The Most Powerful Solar Telescope Has Captured New Views of the Sun's Surface
The Inouye Solar Telescope's unique ability to collect data in unprecedented detail will help scientists better understand the Sun's magnetic field and the processes that take place thereon.
The largest and most powerful ground-based solar telescope on Earth, the Daniel K. Inouye Solar Telescope located in Hawaii, has captured a series of spectacular new views of the Sun's surface that show sunspot regions, the roiling convective cells, and the motion of plasma in our star's atmosphere in great detail.
Sunspots are short-lived darker regions on the star where magnetic fields are especially powerful. It is in these sunspots that solar flares and coronal mass ejections occur, leading to geomagnetic storms on Earth. The new images show these sunspots in great detail, allowing us to distinguish their individual structural elements.
The solar telescope also made images of structures on the Sun, such as convection cells.

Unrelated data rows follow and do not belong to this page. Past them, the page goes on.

(** ** Stages of child ops *)

Lemma childOpStage_key child r g op :
  childOpStage child r g op =
    (fun id => {[cv_segment child := childArrayExpr (cv_segment child) (cv_idColumn child) id op r g child]}) <$> opKey child op.
Proof.
  unfold childOpStage, opKey. destruct (String.eqb _ _); [done|].
  destruct (co_Fields op !! cv_idColumn child) as [[]|]; try done. by destruct (String.eqb s "").
Qed.

(** The ops of the groups, each with the child it resolves to. *)
Definition resolvedOps (schema : ViewSchema) (gs : list (string * list childOp)) : list (ChildView * childOp) :=
  flat_map (fun g => match resolveChild schema g.1 with Some (child, _) => (fun op => (child, op)) <$> g.2 | None => [] end) gs.

Lemma childStages_ops order schema groups r g :
  childStages order schema groups r g = omap (fun p => childOpStage p.1 r g p.2) (resolvedOps schema (order groups)).
Proof.
  unfold childStages, resolvedOps. induction (order groups) as [|[t ops] gs IH]; [done|]. cbn. rewrite IH.
  destruct (resolveChild schema t) as [[child b]|]; [|done].
  rewrite omap_app. f_equal. by induction ops as [|op ops IHo]; [|cbn; rewrite IHo].
Qed.

(** A stage of a child op writes the child's segment only. *)
Lemma childStages_untouched order schema groups r g f :
  (forall t ops child b, (t, ops) ∈ order groups -> resolveChild schema t = Some (child, b) -> cv_segment child <> f) ->
  Forall (fun st : MStage => st !! f = None) (childStages order schema groups r g).
Proof.
  intros Hf. rewrite childStages_ops. apply Forall_forall. intros st Hst.
  apply list_elem_of_omap in Hst as ([child op] & Hin & Hst). cbn in Hst.
  rewrite childOpStage_key in Hst. destruct (opKey child op) as [id|]; [|done]. simplify_eq/=.
  apply list_elem_of_In, in_flat_map in Hin as ([t ops] & Hg & Hin%list_elem_of_In). cbn in Hin.
  destruct (resolveChild schema t) as [[c b]|] eqn:Hr; [|set_solver].
  apply list_elem_of_fmap in Hin as (op' & [= -> ->] & _).
  apply lookup_singleton_ne. eapply Hf; [by apply list_elem_of_In | done].
Qed.

(** The elements of the segment [f] after ops on several children. *)
Definition editSegment (f : string) (l : list Document) (p : ChildView * childOp) : list Document :=
  if String.eqb (cv_segment p.1) f then editElems p.1 l p.2 else l.

Definition guardExpr (test : MExpr) (st : MStage) : MStage :=
  map_imap (fun seg expr => Some (MCond test expr (MPath seg))) st.

Section Server.
Context `{MongoLaws}.

(** ** Guards *)

Lemma eval_newerThan d f r v :
  watermark d f = Some v ->
  mg_eval d ∅ (newerThan f r) = Some (MBool (match v with Some w => Z.ltb w r | None => Z.ltb (-1) r end)).
Proof.
  intros Hw. unfold newerThan, watermark in *.
  assert (Hif : mg_eval d ∅ (MIfNull (MPath f) (MNum (-1))) = Some (MInt (default (-1) v))).
  { rewrite ml_ifNull, ml_path, ml_num. destruct (d !! f) as [[]|]; by simplify_eq/=. }
  rewrite (ml_lt _ _ _ _ _ r Hif) by apply ml_num. by destruct v.
Qed.

Lemma eval_sameRevision d f r v :
  watermark d f = Some v ->
  mg_eval d ∅ (sameRevision f r) = Some (MBool (match v with Some w => Z.eqb w r | None => false end)).
Proof. intros Hw. apply ml_eqInt; [by rewrite ml_path | apply ml_num]. Qed.

Lemma eval_notOlderThan d f r v :
  watermark d f = Some v -> mg_eval d ∅ (notOlderThan f r) = Some (MBool (admits v r)).
Proof.
  intros Hw. unfold notOlderThan.
  rewrite (ml_or _ _ _ _ _ _ (eval_newerThan _ _ r _ Hw) (eval_sameRevision _ _ r _ Hw)).
  do 2 f_equal. destruct v as [w|]; cbn; [|by rewrite orb_false_r].
  destruct (Z.ltb_spec w r), (Z.eqb_spec w r), (Z.leb_spec w r); done || lia.
Qed.

Lemma eval_advance d f r v :
  watermark d f = Some v -> mg_eval d ∅ (advance f r) = Some (MInt (advanced v r)).
Proof.
  intros Hw. unfold advance. rewrite (ml_cond _ _ _ _ _ _ (eval_newerThan _ _ r _ Hw)).
  assert (Hif : mg_eval d ∅ (MIfNull (MPath f) (MNum r)) = Some (MInt (default r v))).
  { rewrite ml_ifNull, ml_path, ml_num. unfold watermark in Hw. destruct (d !! f) as [[]|]; by simplify_eq/=. }
  destruct v as [w|]; cbn [advanced].
  - destruct (Z.ltb_spec w r); [rewrite ml_num | rewrite Hif]; cbn; do 2 f_equal; lia.
  - destruct (-1 <? r); [rewrite ml_num | rewrite Hif]; done.
Qed.

Lemma guardedSet_lookup d wf set r f v :
  watermark d wf = Some v ->
  mg_set d (guardedSetStage wf set r) !! f =
    if String.eqb f wf then Some (MInt (advanced v r))
    else match set !! f with
         | Some e => if admits v r then mg_eval d ∅ e else d !! f
         | None => d !! f
         end.
Proof.
  intros Hw. rewrite ml_set. unfold guardedSetStage. destruct (String.eqb_spec f wf) as [->|Hne].
  - rewrite lookup_insert_eq. by apply eval_advance.
  - rewrite lookup_insert_ne, map_lookup_imap by done. destruct (set !! f) as [e|]; [|done]. cbn.
    rewrite (ml_cond _ _ _ _ _ _ (eval_notOlderThan _ _ r _ Hw)).
    destruct (admits v r); [done|]. apply ml_path.
Qed.

(** ** Child arrays *)

Lemma eval_segmentArray d seg :
  segmentOk (d !! seg) -> mg_eval d ∅ (segmentArray seg) = Some (MArr (MDoc <$> elemsOf (d !! seg))).
Proof.
  intros Hs. unfold segmentArray. rewrite ml_ifNull, ml_path. destruct Hs as [Hnull|Harr].
  - rewrite Hnull, ml_nil. by destruct (d !! seg) as [[]|].
  - destruct (isNullish (d !! seg)) eqn:Hnull; [|done]. rewrite ml_nil. by destruct (d !! seg) as [[]|].
Qed.

Lemma eval_matches d e pk id :
  mg_eval d (<["this" := MDoc e]> ∅) (MEq (MVarField "this" pk) (lit (MStr id))) = Some (MBool (keyed pk id e)).
Proof.
  rewrite (ml_eqStr _ _ _ _ id) by apply ml_lit.
  rewrite (ml_varField _ _ "this" pk e) by apply lookup_insert_eq. done.
Qed.

Lemma eval_filter_docs d i t l (keep : Document -> bool) :
  mg_eval d ∅ i = Some (MArr (MDoc <$> l)) ->
  (forall e, e ∈ l -> mg_eval d (<["this" := MDoc e]> ∅) t = Some (MBool (keep e))) ->
  mg_eval d ∅ (MFilter i "this" t) = Some (MArr (MDoc <$> List.filter keep l)).
Proof.
  intros Hi Ht.
  rewrite (ml_filter _ _ _ _ _ _ (fun v => match v with MDoc e => keep e | _ => false end) Hi).
  - do 2 f_equal. by apply filter_fmap_doc.
  - intros v (e & -> & He)%list_elem_of_fmap. by apply Ht.
Qed.

Lemma eval_others d seg pk id :
  segmentOk (d !! seg) ->
  mg_eval d ∅ (MFilter (segmentArray seg) "this" (MNot (MEq (MVarField "this" pk) (lit (MStr id))))) =
    Some (MArr (MDoc <$> List.filter (fun e => negb (keyed pk id e)) (elemsOf (d !! seg)))).
Proof.
  intros Hs. apply eval_filter_docs; [by apply eval_segmentArray|].
  intros e _. apply ml_not, eval_matches.
Qed.

Lemma eval_append d a e l : mg_eval d ∅ a = Some (MArr (MDoc <$> l)) ->
  mg_eval d ∅ (MConcat a (MList [lit (MDoc e)])) = Some (MArr (MDoc <$> (l ++ [e]))).
Proof.
  intros Ha. rewrite (ml_concat _ _ _ _ _ [MDoc e] Ha).
  - by rewrite fmap_app.
  - apply ml_singleton, ml_lit.
Qed.

Lemma eval_mark d seg pk id (mutate : list (string * MExpr)) (changes : Document) :
  segmentOk (d !! seg) ->
  (forall env, mg_eval d env (MObject mutate) = Some (MDoc changes)) ->
  mg_eval d ∅ (MMap (segmentArray seg) "this"
    (MCond (MEq (MVarField "this" pk) (lit (MStr id))) (MMerge (MVar "this") (MObject mutate)) (MVar "this"))) =
  Some (MArr (MDoc <$> ((fun e => if keyed pk id e then changes ∪ e else e) <$> elemsOf (d !! seg)))).
Proof.
  intros Hs Hm.
  rewrite (ml_map _ _ _ _ _ _
    (fun v => match v with MDoc e => MDoc (if keyed pk id e then changes ∪ e else e) | _ => v end)
    (eval_segmentArray _ _ Hs)).
  - do 2 f_equal. rewrite <- !list_fmap_compose. by apply list_fmap_ext.
  - intros v (e & -> & _)%list_elem_of_fmap.
    rewrite (ml_cond _ _ _ _ _ _ (eval_matches d e pk id)).
    destruct (keyed pk id e); [|rewrite ml_var; apply lookup_insert_eq].
    apply ml_merge; [rewrite ml_var; apply lookup_insert_eq | apply Hm].
Qed.

(** An unguarded op edits the elements as [editElems] says. *)
Lemma eval_childArrayExpr d child op id r :
  segmentOk (d !! cv_segment child) -> opKey child op = Some id ->
  mg_eval d ∅ (childArrayExpr (cv_segment child) (cv_idColumn child) id op r false child) =
    Some (MArr (MDoc <$> editElems child (elemsOf (d !! cv_segment child)) op)).
Proof.
  intros Hs Hk. unfold childArrayExpr, editElems. rewrite Hk.
  fold (isUpsertOp op) (isArchiveOp op) (isDeleteOp op).
  destruct (isUpsertOp op); [by apply eval_append, eval_others|].
  destruct (isArchiveOp op).
  - rewrite (eval_mark _ _ _ _ _ {[archivedAtOf child := archiveStamp child op]} Hs).
    + do 3 f_equal. apply list_fmap_ext. intros _ e _. by rewrite <- insert_union_singleton_l.
    + intros env. apply ml_object.
      * intros f e [= -> ->]%list_elem_of_singleton. eexists. split; [apply ml_lit|]. by rewrite lookup_singleton_eq.
      * intros f Hf. apply lookup_singleton_ne. set_solver.
  - destruct (isDeleteOp op); [by apply eval_others | by apply eval_segmentArray].
Qed.

(** ** Runs of stages *)

Lemma run_untouched stages : forall d f, Forall (fun st : MStage => st !! f = None) stages -> foldl mg_set d stages !! f = d !! f.
Proof.
  induction stages as [|st stages IH]; intros d f Hf; [done|]. inversion Hf; subst. cbn.
  rewrite IH by done. rewrite ml_set. by case_match.
Qed.

(** One guarded op on the documents [d]. *)
Lemma guarded_op_lookup d wf r v child op id f :
  watermark d wf = Some v -> segmentOk (d !! cv_segment child) -> opKey child op = Some id ->
  mg_set d (guardExpr (notOlderThan wf r)
    {[cv_segment child := childArrayExpr (cv_segment child) (cv_idColumn child) id op 0 false child]}) !! f =
  if (String.eqb (cv_segment child) f && admits v r)%bool
  then Some (MArr (MDoc <$> editElems child (elemsOf (d !! f)) op)) else d !! f.
Proof.
  intros Hw Hs Hk. unfold guardExpr. rewrite ml_set, map_lookup_imap.
  destruct (String.eqb_spec (cv_segment child) f) as [<-|Hne]; [|by rewrite lookup_singleton_ne].
  rewrite lookup_singleton_eq. cbn [mbind option_bind].
  rewrite (ml_cond _ _ _ _ _ _ (eval_notOlderThan _ _ r _ Hw)).
  destruct (admits v r); [by apply eval_childArrayExpr | apply ml_path].
Qed.

(** A segment holds the elements [l], and an array unless it was absent from [d]. *)
Definition holds (v : option MVal) (d : Document) (f : string) (l : list Document) : Prop :=
  segmentOk v /\ elemsOf v = l /\ (isNullish (d !! f) = false -> isNullish v = false).

(** Guarded edits leave the watermark alone, so each of them sees the same guard. *)
Lemma run_ownChildStages ops wf r v f : forall d,
  watermark d wf = Some v -> (forall p, p ∈ ops -> cv_segment p.1 <> wf /\ segmentOk (d !! cv_segment p.1)) ->
  segmentOk (d !! f) ->
  holds (foldl mg_set d (guardExpr (notOlderThan wf r) <$> omap (fun p => childOpStage p.1 0 false p.2) ops) !! f) d f
    (if admits v r then foldl (editSegment f) (elemsOf (d !! f)) ops else elemsOf (d !! f)).
Proof.
  induction ops as [|[child op] ops IH]; intros d Hw Hops Hs; cbn -[notOlderThan].
  { split; [done|]. split; [by destruct (admits v r) | done]. }
  rewrite childOpStage_key. unfold editSegment at 2. cbn [fst snd].
  destruct (opKey child op) as [id|] eqn:Hk; cbn -[notOlderThan].
  2:{ replace (if String.eqb (cv_segment child) f then _ else _) with (elemsOf (d !! f)).
      - apply IH; [done| |done]. intros p Hp. apply Hops. set_solver.
      - destruct (String.eqb _ _); [|done]. unfold editElems. by rewrite Hk. }
  destruct (Hops (child, op)) as [Hseg Hsc]; [set_solver|]. cbn in Hseg, Hsc.
  pose proof (fun g => guarded_op_lookup d wf r v child op id g Hw Hsc Hk) as Hd1.
  set (d1 := mg_set d _) in *.
  assert (Hok : forall g, segmentOk (d !! g) -> segmentOk (d1 !! g)).
  { intros g Hg. rewrite Hd1. by destruct (_ && _)%bool; [apply segmentOk_docs|]. }
  destruct (IH d1) as (A & B & C).
  - unfold watermark. rewrite Hd1. by apply String.eqb_neq in Hseg as ->.
  - intros p Hp. destruct (Hops p) as [H1 H2]; [set_solver|]. auto.
  - auto.
  - rewrite Hd1 in B, C. split; [done|].
    destruct (String.eqb (cv_segment child) f), (admits v r); cbn [andb] in B, C;
      rewrite ?elemsOf_docs in B; eauto.
Qed.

These are located on the surface of the Sun, called the photosphere, and make it look like the surface of corn. Each such cell, consisting of hot plasma, can be up to 1,600 km across.
Above the photosphere is the chromosphere, or atmosphere of the Sun, in which you can detect thin strands of plasma. These plasma structures look like brushstrokes and textures on a painting.
The Inouye Solar Telescope's unique ability to collect data in unprecedented detail will help scientists better understand the Sun's magnetic field and the processes that take place thereon.